John Feehery: Speaking Engagements


Are Geithner’s Days Numbered?

Posted on March 19, 2009
This originally appeared on

WASHINGTON (CNN) -- The man who was a symbol of Barack Obama's moderation might become a symbol of the new president's struggle with competence.

Tim Geithner, who was once hailed as the kind of guy who understood Wall Street, is now the Obama administration's version of "Brownie" (as in "Brownie, you're doing a heck of a job.").

At the mere word of Mr. Geithner's nomination as treasury secretary back in November, the market jumped close to 500 points. He was hailed by market insiders as a "fantastic choice," "highly-skilled and pragmatic." He was even praised by his Bush administration predecessor, Hank Paulson, who said, "I have great confidence in his understanding of markets, his judgment and leadership, and his ability to meet the challenges that lie ahead."

But then news came about his tax problems, and the bloom was off the rose. Sen. Chuck Grassley, R-Iowa, put it this way: "It's a little disconcerting. I'm not saying at this point it's disqualifying. But it's a little more important about income tax for somebody that's overseeing the IRS than there is, maybe, for the secretary of agriculture, as an example."

If you are put in charge of running the IRS, you need to have a stellar record of paying your own taxes. He didn't, and that started a seemingly irreversible downhill slide.
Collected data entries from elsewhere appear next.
(* ===== verification/Memblock.v ===== *)
(** * Boot-time memory blocks ([lib/memalloc/src/memblock.c])

    The region arrays of [struct memblock_type] with their live prefix [cnt],
    and every operation of the file on them.  Arrays keep their stale entries:
    the live regions are [take cnt regions].  [None] is a crash (a [BUG_ON] or
    an access out of the array). *)

From S2P Require Import Prelude.

(** ** Data *)

Record memblock_region := mk_region {
  rg_base : Z;
  rg_size : Z;
  rg_flags : Z;
}.

Record memblock_type := mk_type {
  mt_cnt : nat;
  mt_max : nat;
  mt_total_size : Z;
  mt_regions : list memblock_region;
  mt_name : string;
}.

Record memblock := mk_memblock {
  mb_bottom_up : bool;
  mb_current_limit : Z;
  mb_memory : memblock_type;
  mb_reserved : memblock_type;
}.

#[export] Instance memblock_region_eq_dec : EqDecision memblock_region.
Proof. solve_decision. Defined.

Definition MEMBLOCK_NONE : Z := 0x0.
Definition MEMBLOCK_NOMAP : Z := 0x1.
Definition MEMBLOCK_DMA : Z := 0x2.
Definition MEMBLOCK_MOVABLE : Z := 0x4.

Definition MEMBLOCK_ALLOC_ANYWHERE : Z := ULLONG_MAX.
Definition MEMBLOCK_ALLOC_ACCESSIBLE : Z := 0.

Definition INIT_MEMBLOCK_REGIONS : nat := 128.

Definition zero_region : memblock_region := mk_region 0 0 0.

(** ** Field updates *)

Definition set_cnt (c : nat) (t : memblock_type) : memblock_type :=
  mk_type c (mt_max t) (mt_total_size t) (mt_regions t) (mt_name t).
Definition set_max (m : nat) (t : memblock_type) : memblock_type :=
  mk_type (mt_cnt t) m (mt_total_size t) (mt_regions t) (mt_name t).
Definition set_total (z : Z) (t : memblock_type) : memblock_type :=
  mk_type (mt_cnt t) (mt_max t) z (mt_regions t) (mt_name t).
Definition set_regions (l : list memblock_region) (t : memblock_type) : memblock_type :=
  mk_type (mt_cnt t) (mt_max t) (mt_total_size t) l (mt_name t).
Definition set_name (n : string) (t : memblock_type) : memblock_type :=
  mk_type (mt_cnt t) (mt_max t) (mt_total_size t) (mt_regions t) n.

Definition set_memory (t : memblock_type) (mb : memblock) : memblock :=
  mk_memblock (mb_bottom_up mb) (mb_current_limit mb) t (mb_reserved mb).
Definition set_reserved (t : memblock_type) (mb : memblock) : memblock :=
  mk_memblock (mb_bottom_up mb) (mb_current_limit mb) (mb_memory mb) t.

(** ** The header's inline helpers *)

Definition memblock_is_nomap (m : memblock_region) : bool :=
  negb (Z.land (rg_flags m) MEMBLOCK_NOMAP =? 0).
Definition memblock_is_dma (m : memblock_region) : bool :=
  negb (Z.land (rg_flags m) MEMBLOCK_DMA =? 0).
Definition memblock_is_movable (m : memblock_region) : bool :=
  negb (Z.land (rg_flags m) MEMBLOCK_MOVABLE =? 0).

Definition memblock_set_region_flags (r : memblock_region) (flags : Z) : memblock_region :=
  mk_region (rg_base r) (rg_size r) (Z.lor (rg_flags r) flags).
Definition memblock_clear_region_flags (r : memblock_region) (flags : Z) : memblock_region :=
  mk_region (rg_base r) (rg_size r) (Z.land (rg_flags r) (Z.lnot flags)).

Definition memblock_set_bottom_up (mb : memblock) (enable : bool) : memblock :=
  mk_memblock enable (mb_current_limit mb) (mb_memory mb) (mb_reserved mb).

Definition PFN_UP (x : Z) : Z := Z.shiftr (u64 (x + PAGE_SIZE - 1)) PAGE_SHIFT.
Definition PFN_DOWN (x : Z) : Z := Z.shiftr x PAGE_SHIFT.
Definition PFN_PHYS (x : Z) : Z := u64 (Z.shiftl x PAGE_SHIFT).

Definition memblock_region_memory_base_pfn (r : memblock_region) : Z :=
  PFN_UP (rg_base r).
Definition memblock_region_memory_end_pfn (r : memblock_region) : Z :=
  PFN_DOWN (u64 (rg_base r + rg_size r)).

(** ** Initialisation *)

Definition memblock_init_type (n : string) (t : memblock_type) : memblock_type :=
  set_name n (set_max INIT_MEMBLOCK_REGIONS (set_cnt 1
    (set_regions (replicate (length (mt_regions t)) zero_region) t))).

(** [total_size] is not written: the callers pass zero-initialised storage. *)
Definition memblock_init (mb : memblock) : memblock :=
  mk_memblock false MEMBLOCK_ALLOC_ANYWHERE
    (memblock_init_type "memory" (mb_memory mb))
    (memblock_init_type "reserved" (mb_reserved mb)).

Definition choose_memblock_flags : Z := MEMBLOCK_NONE.

(** ** Address helpers *)

(** The new size; the C function also stores it through its argument. *)
Definition memblock_cap_size (base size : Z) : Z :=
  Z.min size (u64 (PHYS_ADDR_MAX - base)).

Definition memblock_addrs_overlap (base1 size1 base2 size2 : Z) : bool :=
  (base1 <? u64 (base2 + size2)) && (base2 <? u64 (base1 + size1)).

Fixpoint overlap_index (n : nat) (t : memblock_type) (i : nat) (base size : Z) : option nat :=
  match n with
  | O => Some i
  | S n' =>
      r ← mt_regions t !! i;
      if memblock_addrs_overlap base size (rg_base r) (rg_size r)
      then Some i
      else overlap_index n' t (S i) base size
  end.

Definition memblock_overlaps_region (t : memblock_type) (base size : Z) : option bool :=
  i ← overlap_index (mt_cnt t) t 0 base size;
  Some (bool_decide (i < mt_cnt t)%nat).

(** ** Array primitives *)

Definition memblock_remove_region (t : memblock_type) (r : nat) : option memblock_type :=
  rg ← mt_regions t !! r;
  n ← usub (mt_cnt t) (r + 1);
  regs ← memmove (mt_regions t) r (r + 1) n;
  let t1 := set_cnt (mt_cnt t - 1) (set_regions regs
              (set_total (u64 (mt_total_size t - rg_size rg)) t)) in
  if decide (mt_cnt t1 = 0%nat)
  then Some (set_cnt 1 (set_regions (<[0%nat := zero_region]> (mt_regions t1)) t1))
  else Some t1.

Fixpoint merge_loop (fuel : nat) (t : memblock_type) (i : nat) : option memblock_type :=
  match fuel with
  | O => None
  | S fuel' =>
      if decide (i < mt_cnt t - 1)%nat then
        this ← mt_regions t !! i;
        next ← mt_regions t !! (i + 1)%nat;
        if negb (u64 (rg_base this + rg_size this) =? rg_base next)
           || negb (rg_flags this =? rg_flags next)
        then
          if rg_base next <? u64 (rg_base this + rg_size this)
          then None
          else merge_loop fuel' t (i + 1)
        else
          let this' := mk_region (rg_base this) (u64 (rg_size this + rg_size next))
                         (rg_flags this) in
          n ← usub (mt_cnt t) (i + 2);
          regs ← memmove (<[i := this']> (mt_regions t)) (i + 1) (i + 2) n;
          merge_loop fuel' (set_cnt (mt_cnt t - 1) (set_regions regs t)) i
      else Some t
  end.

(** Each round moves [i] forward or removes a region, so [cnt] rounds are
    enough. *)
Definition memblock_merge_regions (t : memblock_type) : option memblock_type :=
  merge_loop (mt_cnt t) t 0.

Definition memblock_insert_region (t : memblock_type) (idx : nat)
    (base size flags : Z) : option memblock_type :=
  if decide (mt_max t ≤ mt_cnt t)%nat then None else
  n ← usub (mt_cnt t) idx;
  regs ← memmove (mt_regions t) (idx + 1) idx n;
  Some (set_total (u64 (mt_total_size t + size)) (set_cnt (mt_cnt t + 1)
          (set_regions (<[idx := mk_region base size flags]> regs) t))).

(** ** Adding a range *)

(** One scan of the regions; with [insert] it inserts the missing pieces.
    Result: the type, the index and [base] at the end of the loop, [nr_new]. *)
Fixpoint add_scan (fuel : nat) (insert : bool) (t : memblock_type) (idx : nat)
    (base end_ flags : Z) (nr_new : nat) : option (memblock_type * nat * Z * nat) :=
  match fuel with
  | O => None
  | S fuel' =>
      if decide (idx < mt_cnt t)%nat then
        rgn ← mt_regions t !! idx;
        let rbase := rg_base rgn in
        let rend := u64 (rbase + rg_size rgn) in
        if end_ <=? rbase then Some (t, idx, base, nr_new)
        else if rend <=? base then add_scan fuel' insert t (idx + 1) base end_ flags nr_new
        else if base <? rbase then
          if insert then
            t' ← memblock_insert_region t idx base (u64 (rbase - base)) flags;
            add_scan fuel' insert t' (idx + 2) (Z.min rend end_) end_ flags (nr_new + 1)
          else add_scan fuel' insert t (idx + 1) (Z.min rend end_) end_ flags (nr_new + 1)
        else add_scan fuel' insert t (idx + 1) (Z.min rend end_) end_ flags nr_new
      else Some (t, idx, base, nr_new)
  end.

(** A scan followed by the insertion of the remaining portion. *)
Definition add_pass (insert : bool) (t : memblock_type) (base end_ flags : Z)
    : option (memblock_type * nat) :=
  '(t1, idx, b, nr_new) ← add_scan (mt_cnt t + 1) insert t 0 base end_ flags 0;
  if b <? end_ then
    if insert then
      t2 ← memblock_insert_region t1 idx b (u64 (end_ - b)) flags;
      Some (t2, (nr_new + 1)%nat)
    else Some (t1, (nr_new + 1)%nat)
  else Some (t1, nr_new).

Definition memblock_add_range (t : memblock_type) (base size flags : Z)
    : option (Z * memblock_type) :=
  let size := memblock_cap_size base size in
  let end_ := u64 (base + size) in
  if size =? 0 then Some (0, t) else
  r0 ← mt_regions t !! 0%nat;
  if rg_size r0 =? 0 then
    Some (0, set_total size
               (set_regions (<[0%nat := mk_region base size flags]> (mt_regions t)) t))
  else
    '(_, nr_new) ← add_pass false t base end_ flags;
    if decide (nr_new = 0%nat) then Some (0, t)
    else if decide (mt_max t < mt_cnt t + nr_new)%nat then Some (- ENOMEM, t)
    else
      '(t2, nr_new2) ← add_pass true t base end_ flags;
      if decide (nr_new2 = 0%nat) then Some (0, t2)
      else t3 ← memblock_merge_regions t2; Some (0, t3).

Definition memblock_add (mb : memblock) (base size : Z) : option (Z * memblock) :=
  '(ret, t) ← memblock_add_range (mb_memory mb) base size 0;
  Some (ret, set_memory t mb).

(** ** Isolating and removing a range *)

Fixpoint isolate_loop (fuel : nat) (t : memblock_type) (idx : nat) (base end_ : Z)
    (start_rgn end_rgn : nat) : option (memblock_type * nat * nat) :=
  match fuel with
  | O => None
  | S fuel' =>
      if decide (idx < mt_cnt t)%nat then
        rgn ← mt_regions t !! idx;
        let rbase := rg_base rgn in
        let rend := u64 (rbase + rg_size rgn) in
        if end_ <=? rbase then Some (t, start_rgn, end_rgn)
        else if rend <=? base then isolate_loop fuel' t (idx + 1) base end_ start_rgn end_rgn
        else if rbase <? base then
          let d := u64 (base - rbase) in
          let top := mk_region base (u64 (rg_size rgn - d)) (rg_flags rgn) in
          let t1 := set_total (u64 (mt_total_size t - d))
                      (set_regions (<[idx := top]> (mt_regions t)) t) in
          t2 ← memblock_insert_region t1 idx rbase d (rg_flags rgn);
          isolate_loop fuel' t2 (idx + 1) base end_ start_rgn end_rgn
        else if end_ <? rend then
          let d := u64 (end_ - rbase) in
          let top := mk_region end_ (u64 (rg_size rgn - d)) (rg_flags rgn) in
          let t1 := set_total (u64 (mt_total_size t - d))
                      (set_regions (<[idx := top]> (mt_regions t)) t) in
          t2 ← memblock_insert_region t1 idx rbase d (rg_flags rgn);
          (* [idx--] here and [idx++] of the loop: the bottom half is redone *)
          isolate_loop fuel' t2 idx base end_ start_rgn end_rgn
        else
          isolate_loop fuel' t (idx + 1) base end_
            (if decide (end_rgn = 0%nat) then idx else start_rgn) (idx + 1)
      else Some (t, start_rgn, end_rgn)
  end.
After getting pounded by the Senate Finance Committee, Geithner was quickly sworn in by the president, only to be confronted by the toughest financial crisis of the last seven decades. He immediately faced an unruly mob, previously known as the Congress. He faced immediate questions about where the money was going on TARP, the $700 billion bailout program for the financial sector.

When Geithner came up with an incomplete proposal on housing, Sen. Jeff Sessions said, "Secretary Geithner, you need to give a detailed plan in clear terms of how we are to proceed. You've had more than a month to work on the proposal, but what we've heard is an outline."

When he came up with an even more incomplete proposal on financial reform, the market tumbled by close to 400 points. And now the mob has reached an especially heated pitch over AIG and their bonus structure.

It was bad enough that Geithner knew about the bonuses and didn't tell his boss about it for two days. What's worse is he didn't tell the American people for two weeks. And what is really galling is that in the huge so-called stimulus bill, a provision that made certain that AIG executives wouldn't get outlandish bonuses was watered down to the point of pure meaninglessness by the Treasury Department (which right now is staffed by Mr. Geithner and seemingly nobody else) and by Chris Dodd, the Connecticut senator.

Dodd has his own problems with his home state voters, but at least he has a year and half to try to make it up to his constituents.

Geithner's only constituent is President Obama. Mr. Obama selected Mr. Geithner because his appointment was expected to calm Wall Street. But what good does it do the president to gain Wall Street and lose the rest of America?

Not much good, frankly, and that is why the man the president compared to Alexander Hamilton might get virtually the same treatment (metaphorically, of course) that Hamilton got from Aaron Burr.

The president has said that he has full confidence in Mr. Geithner. And of course, George Bush had complete confidence in Mike Brown, the FEMA chief at the time of Hurricane Katrina, before Brown was out of a job.

But the president may learn soon that the fine art of political survival sometimes means making somebody else the scapegoat. Today, that scapegoat just may be Tim Geithner.

The current betting has Geithner out by June 30. That might be a bit optimistic.

The opinions expressed in this commentary are solely those of John Feehery.